Further, despite their claims, Teach for America teachers are not “better” teachers for low income kids. Though they may not be worse than other new teachers, they are not as good as experienced teachers who have been through a traditional teacher education program. Districts need to pay enough to keep experienced teachers for the simplest of reasons– they are a lot better at their job!

Experience matters and churn hurts schools. If America wants better schools as well as higher tests scores, America needs to pay higher wages and run schools that are fully staffed.

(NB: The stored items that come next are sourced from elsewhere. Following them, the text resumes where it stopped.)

(** *** Programs *)

Lemma compile_done mem ns es limits diagnostic p :
  Forall node_typed ns -> 0 <= lm_max_fanout (default default_limits limits) ->
  tm_sg_compile mem (Some ns) (Some es) limits diagnostic = Done p ->
  program_ok (default default_limits limits) ns es p.
Proof.
  intros Ht Hmf H. destruct (compile_alloc mem (Some ns) (Some es) limits diagnostic) as [E|(f & E & _)];
    [|by rewrite H in E]. rewrite H in E. symmetry in E.
  destruct (compile_decides ns es limits Ht Hmf) as [(q & Eq & Hq & _)|(f & Ef & _)];
    unfold tm_sg_compile in *; rewrite pass in * by done;
    destruct diagnostic as [[size version]|]; cbn [reject] in *.
  all: try destruct (negb (size =? SIZEOF_DIAGNOSTIC) || negb (version =? TM_SG_ABI_VERSION)); try done.
  all: cbn [reject mbind outcome_bind] in *; congruence.
Qed.

Lemma node_at_order p ls order i k n :
  topological (pg_nodes p) ls order -> pg_order p = Z.of_nat <$> order ->
  order !! i = Some k -> pg_nodes p !! k = Some n ->
  tm_sg_program_node_at p (Z.of_nat i) = Ok (Some n).
Proof.
  intros (Hd & Hin & _) E Hi Hk. unfold tm_sg_program_node_at. rewrite E.
  assert (Hp : order ≡ₚ seq 0 (length (pg_nodes p))).
  { apply NoDup_Permutation; [done|apply NoDup_seq|]. intros j. rewrite Hin, elem_of_seq. lia. }
  apply Permutation_length in Hp. rewrite length_seq in Hp. apply lookup_lt_Some in Hi as Hl.
  replace (len (pg_nodes p) <=? Z.of_nat i) with false by len_lia.
  rewrite (proj2 (rd_lookup _ _ (Z.of_nat k))).
  2: { split; [lia|]. by rewrite Nat2Z.id, list_lookup_fmap, Hi. }
  cbn. rewrite (proj2 (rd_lookup _ _ n)); [done|]. rewrite Nat2Z.id. split; [lia|done].
Qed.

Lemma topological_nodes nodes ls order :
  topological nodes ls order ->
  exists ns, Forall2 (fun i n => nodes !! i = Some n) order ns /\ ns ≡ₚ nodes.
Proof.
  intros (Hd & Hin & _).
  assert (Hex : exists ns, Forall2 (fun i n => nodes !! i = Some n) order ns).
  { assert (Hlt : Forall (fun i => i < length nodes)%nat order) by (apply Forall_forall, Hin).
    clear Hin Hd. induction Hlt as [|i order Hi _ (ns & IH)]; [by exists []|].
    apply lookup_lt_is_Some_2 in Hi as [n Hn]. exists (n :: ns). by constructor. }
  destruct Hex as (ns & Hns). exists ns. split; [done|].
  assert (Hp : order ≡ₚ seq 0 (length nodes)).
  { apply NoDup_Permutation; [done|apply NoDup_seq|]. intros j. rewrite Hin, elem_of_seq. lia. }
  assert (Ho : forall ix ms, Forall2 (fun i n => nodes !! i = Some n) ix ms ->
    omap (fun i => nodes !! i) ix = ms).
  { induction 1 as [|i n ix ms Hi _ IH]; [done|]. cbn. by rewrite Hi, IH. }
  rewrite <- (Ho _ _ Hns), Hp. apply reflexive_eq, Ho, Forall2_same_length_lookup_2.
  - by rewrite length_seq.
  - intros i j n [-> _]%lookup_seq. done.
Qed.

(** Edges named by their ends. *)
Definition feeds (n : sg_node) (v : sg_port) (e : sg_edge) : Prop :=
  e_target_node e = n_id n /\ e_target_port e = p_name v.
Definition drains (n : sg_node) (v : sg_port) (e : sg_edge) : Prop :=
  e_source_node e = n_id n /\ e_source_port e = p_name v.

#[export] Instance feeds_dec n v e : Decision (feeds n v e).
Proof. unfold feeds. apply _. Defined.
#[export] Instance drains_dec n v e : Decision (drains n v e).
Proof. unfold drains. apply _. Defined.

Lemma tally_Forall2 {A B} (P : A -> Prop) (Q : B -> Prop) `{!forall x, Decision (P x)}
    `{!forall x, Decision (Q x)} l k :
  Forall2 (fun x y => P x <-> Q y) l k -> tally P l = tally Q k.
Proof.
  induction 1 as [|x y l k Hxy _ IH]; [done|]. rewrite !tally_cons, IH.
  repeat case_decide; tauto.
Qed.

Lemma tally_feeds nodes edges ls i n j v :
  nodes_wf nodes -> Forall2 (links nodes) edges ls ->
  nodes !! i = Some n -> n_ports n !! j = Some v ->
  tally (feeds n v) edges = tally (into i j) ls.
Proof.
  intros Hw Hls Hi Hj. apply tally_Forall2. eapply Forall2_impl; [exact Hls|].
  intros e l (a & b & _ & (m & Hm & Im & Hb & _ & Nb) & _). unfold feeds, into.
  rewrite <- Im, <- Nb. split.
  - intros [E1 E2]. assert (l_tn l = i) as E by by eapply node_unique.
    split; [done|]. rewrite E in Hm. simplify_eq. by eapply port_unique.
  - intros [E1 E2]. rewrite E1 in Hm. simplify_eq. done.
Qed.

Lemma tally_drains nodes edges ls i n j v :
  nodes_wf nodes -> Forall2 (links nodes) edges ls ->
  nodes !! i = Some n -> n_ports n !! j = Some v ->
  tally (drains n v) edges = tally (out_of i j) ls.
Proof.
  intros Hw Hls Hi Hj. apply tally_Forall2. eapply Forall2_impl; [exact Hls|].
  intros e l (a & b & (m & Hm & Im & Hb & _ & Nb) & _). unfold drains, out_of.
  rewrite <- Im, <- Nb. split.
  - intros [E1 E2]. assert (l_sn l = i) as E by by eapply node_unique.
    split; [done|]. rewrite E in Hm. simplify_eq. by eapply port_unique.
  - intros [E1 E2]. rewrite E1 in Hm. simplify_eq. done.
Qed.

(** ** Properties *)

(** C9: Exactly the well-formed graphs compile, and compiling never reads out
    of bounds: with the allocations succeeding, [tm_sg_compile] returns a program
    if and only if the limits are valid and respected, every descriptor is valid,
    names are unique, every edge joins an output to a compatible input of another
    node, every input has one edge and every output one up to the fanout, there is
    a source and a sink, and the edges form no cycle. *)
Theorem sg_compile_accepts ns es limits :
  Forall node_typed ns -> 0 <= lm_max_fanout (default default_limits limits) ->
  (forall mem diagnostic, tm_sg_compile mem (Some ns) (Some es) limits diagnostic <> Undefined) /\
  ((exists p, tm_sg_compile mem_ok (Some ns) (Some es) limits None = Done p) <->
   compilable ns es (default default_limits limits)).
Proof.
  intros Ht Hmf. pose proof (compile_decides ns es limits Ht Hmf) as Hc. split.
  - intros mem diagnostic E.
    destruct (compile_alloc mem (Some ns) (Some es) limits diagnostic) as [E'|(f & E' & _)];
      rewrite E in E'; [|done].
    unfold tm_sg_compile in *. rewrite pass in Hc by done.
    destruct (match diagnostic with Some _ => _ | None => false end); [done|].
    cbn [reject mbind outcome_bind] in *.
    rewrite <- E' in Hc. by destruct Hc as [(? & ? & _)|(? & ? & _)].
  - destruct Hc as [(p & -> & _ & H)|(f & -> & H)]; split; naive_solver.
Qed.

(** C10: A program lists every node once, in an order in which every edge leads
    from an earlier node to a later one. *)
Theorem sg_program_order mem ns es limits diagnostic p :
  Forall node_typed ns -> 0 <= lm_max_fanout (default default_limits limits) ->
  tm_sg_compile mem (Some ns) (Some es) limits diagnostic = Done p ->
  (exists listed, listed ≡ₚ pg_nodes p /\
    forall i, 0 <= i -> tm_sg_program_node_at p i = Ok (listed !! Z.to_nat i)) /\
  forall e, e ∈ pg_edges p ->
    exists i j s t, 0 <= i < j /\
      tm_sg_program_node_at p i = Ok (Some s) /\ n_id s = e_source_node e /\
      tm_sg_program_node_at p j = Ok (Some t) /\ n_id t = e_target_node e.
Proof.
  intros Ht Hmf (_ & _ & Hw & ls & order & Hg & Hto & Ho)%compile_done; [|done..]. split.
  - destruct (topological_nodes _ _ _ Hto) as (listed & Hl & Hp). exists listed. split; [done|].
    intros i Hi. destruct (listed !! Z.to_nat i) as [n|] eqn:E.
    + destruct (Forall2_lookup_r _ _ _ _ _ Hl E) as (k & Hk & Hn).
      rewrite <- (Z2Nat.id i) by done. by eapply node_at_order.
    + apply lookup_ge_None in E. apply Permutation_length in Hp.
      unfold tm_sg_program_node_at. by replace (len (pg_nodes p) <=? i) with true by len_lia.
  - intros e (k & Hk)%list_elem_of_lookup.
    destruct (Forall2_lookup_l _ _ _ _ _ (gk_links _ _ _ _ Hg) Hk) as (l & Hl & Hlink).
    destruct Hlink as (a & b & (s & Hs & Is & _) & (t & Ht' & It & _) & _).
    pose proof Hto as (_ & _ & Hb).
    destruct (Hb l) as (i & j & Hi & Hj & ?); [by eapply list_elem_of_lookup_2|].
    exists (Z.of_nat i), (Z.of_nat j), s, t. split; [lia|].
    split; [by eapply node_at_order|]. split; [done|]. split; [by eapply node_at_order|done].
Qed.

(** C11: Programs are well typed: every edge joins an output port to an input
    port of the same kind and schema, with formats, memory domains and time bases
    that agree where both give one, on two different nodes; every input port is
    fed by exactly one edge and every output port by one to [max_fanout]. *)
Theorem sg_program_well_typed mem ns es limits diagnostic p :
  Forall node_typed ns -> 0 <= lm_max_fanout (default default_limits limits) ->
  tm_sg_compile mem (Some ns) (Some es) limits diagnostic = Done p ->
  (forall e, e ∈ pg_edges p -> exists s t a b,
    s ∈ pg_nodes p /\ t ∈ pg_nodes p /\ n_id s <> n_id t /\
    a ∈ n_ports s /\ b ∈ n_ports t /\ drains s a e /\ feeds t b e /\
    p_direction a = TM_SG_OUTPUT /\ p_direction b = TM_SG_INPUT /\ compatible a b) /\
  (forall n v, n ∈ pg_nodes p -> v ∈ n_ports n ->
    if decide (p_direction v = TM_SG_INPUT) then tally (feeds n v) (pg_edges p) = 1
    else 1 <= tally (drains n v) (pg_edges p) <= lm_max_fanout (default default_limits limits)).
Proof.
  intros Ht Hmf (_ & _ & Hw & ls & order & Hg & _)%compile_done; [|done..]. split.
  - intros e (k & Hk)%list_elem_of_lookup.
    destruct (Forall2_lookup_l _ _ _ _ _ (gk_links _ _ _ _ Hg) Hk) as (l & Hl & a & b & Ha & Hb & Hc & Hne).
    destruct Ha as (s & Hs & Is & Ha & Da & Na), Hb as (t & Ht' & It & Hb & Db & Nb).
    exists s, t, a, b. split; [by eapply list_elem_of_lookup_2|].
    split; [by eapply list_elem_of_lookup_2|].
    split; [intros E; apply Hne; by eapply node_unique|].
    split; [by eapply list_elem_of_lookup_2|]. split; [by eapply list_elem_of_lookup_2|]. done.
  - intros n v (i & Hi)%list_elem_of_lookup (j & Hj)%list_elem_of_lookup.
    pose proof (gk_connected _ _ _ _ Hg i n j v Hi Hj) as Hc.
    destruct (gk_fits _ _ _ _ Hg i j) as [H1 H2].
    rewrite (tally_feeds _ _ _ _ _ _ _ Hw (gk_links _ _ _ _ Hg) Hi Hj),
      (tally_drains _ _ _ _ _ _ _ Hw (gk_links _ _ _ _ Hg) Hi Hj). case_decide; lia.
Qed.

(** *** A graph *)

Section Demo.
Let port (name : Z) direction format : tm_sg_port_v1 :=
  Build_tm_sg_port_v1 SIZEOF_PORT 1 (Some [name]) direction TM_SG_VIDEO_FRAME format
    TM_SG_MEMORY_CPU 1 90000 0.
Let node (id kind : Z) ports : tm_sg_node_v1 :=
  Build_tm_sg_node_v1 SIZEOF_NODE 1 (Some [id]) kind (len ports) (Some ports).
Let edge (s sp t tp : Z) : tm_sg_edge_v1 :=
  Build_tm_sg_edge_v1 SIZEOF_EDGE 1 (Some [s]) (Some [sp]) (Some [t]) (Some [tp]).

(** A camera [c] feeds a scaler [p] whose output [o] goes to two sinks; the sinks
    come first in the description. *)
Definition demo_nodes : list tm_sg_node_v1 :=
  [node 115 TM_SG_SINK [port 105 TM_SG_INPUT 0];
   node 116 TM_SG_SINK [port 105 TM_SG_INPUT 7];
   node 112 TM_SG_PROCESSOR [port 105 TM_SG_INPUT 7; port 111 TM_SG_OUTPUT 7];
   node 99 TM_SG_SOURCE [port 111 TM_SG_OUTPUT 0]].
Definition demo_edges : list tm_sg_edge_v1 :=
  [edge 112 111 115 105; edge 112 111 116 105; edge 99 111 112 105].
End Demo.

Lemma counted_typed n ps :
  nd_ports n = Some ps -> nd_port_count n = len ps -> Forall port_typed ps -> node_typed n.
Proof.
  intros E Ec Hp. split; [rewrite Ec; apply len_nonneg|]. intros qs Eq. rewrite E in Eq.
  by injection Eq as <-.
Qed.

Lemma demo_typed : Forall node_typed demo_nodes.
Proof.
  repeat (apply List.Forall_cons; [eapply counted_typed; [reflexivity|reflexivity|]|]);
    [..|apply List.Forall_nil];
    repeat (apply List.Forall_cons; [unfold port_typed, is_u32; cbn; lia|]); apply List.Forall_nil.
Qed.

Definition demo_program : tm_sg_program :=
  Build_tm_sg_program (copy_node <$> demo_nodes) (copy_edge <$> demo_edges) [3; 2; 0; 1].

Lemma sg_compile_accepts_witness :
  compilable demo_nodes demo_edges default_limits.
Proof.
  apply (proj2 (sg_compile_accepts demo_nodes demo_edges None demo_typed ltac:(cbn; lia))).
  exists demo_program. vm_compute. reflexivity.
Defined.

So now, as an old researcher, here is what I think: 1. Using state monies to subsidize charter and private schools is really a problem for me. They not only take away monies from the public schools—about 1 billion over the last decade in Arizona–but the vast majority of them won’t admit to their schools many of the kids that need special attention. Poor kids, special ed kids, and English language learners both reduce profits and lower test scores. So these schools take public money but will not serve the public, and therefor they are a malevolent force in our democracy. 2. I am deeply unhappy about our nations’ mindless commitment to high stakes testing, when everyone in research knows that outside of school factors play 6 times more of a role in determining classroom and school test scores than do the personnel at those schools. Nevertheless, if we want our public schools to be the best they can be, and their test scores to be higher than they are, than this is what I say:

You’ll never have the kind of schools and test scores you would like to have:

  1. Unless you do something about making your state a better place to live in, to work in and in which to raise children.
  • Unless you do something about your community’s housing patterns.
  • Unless you insure that low income children have access to high quality early childhood education.
  • Unless you do something about children’s summer school experiences. These should be less about the study of school subjects and more about enrichment, as often happens for wealthier students during the summer months.
  • Unless you do something about absenteeism in your district.
  • Unless you do something about pay for qualified educational staff—teachers, bus drivers, counselors, librarians, nurses, social workers, and so forth.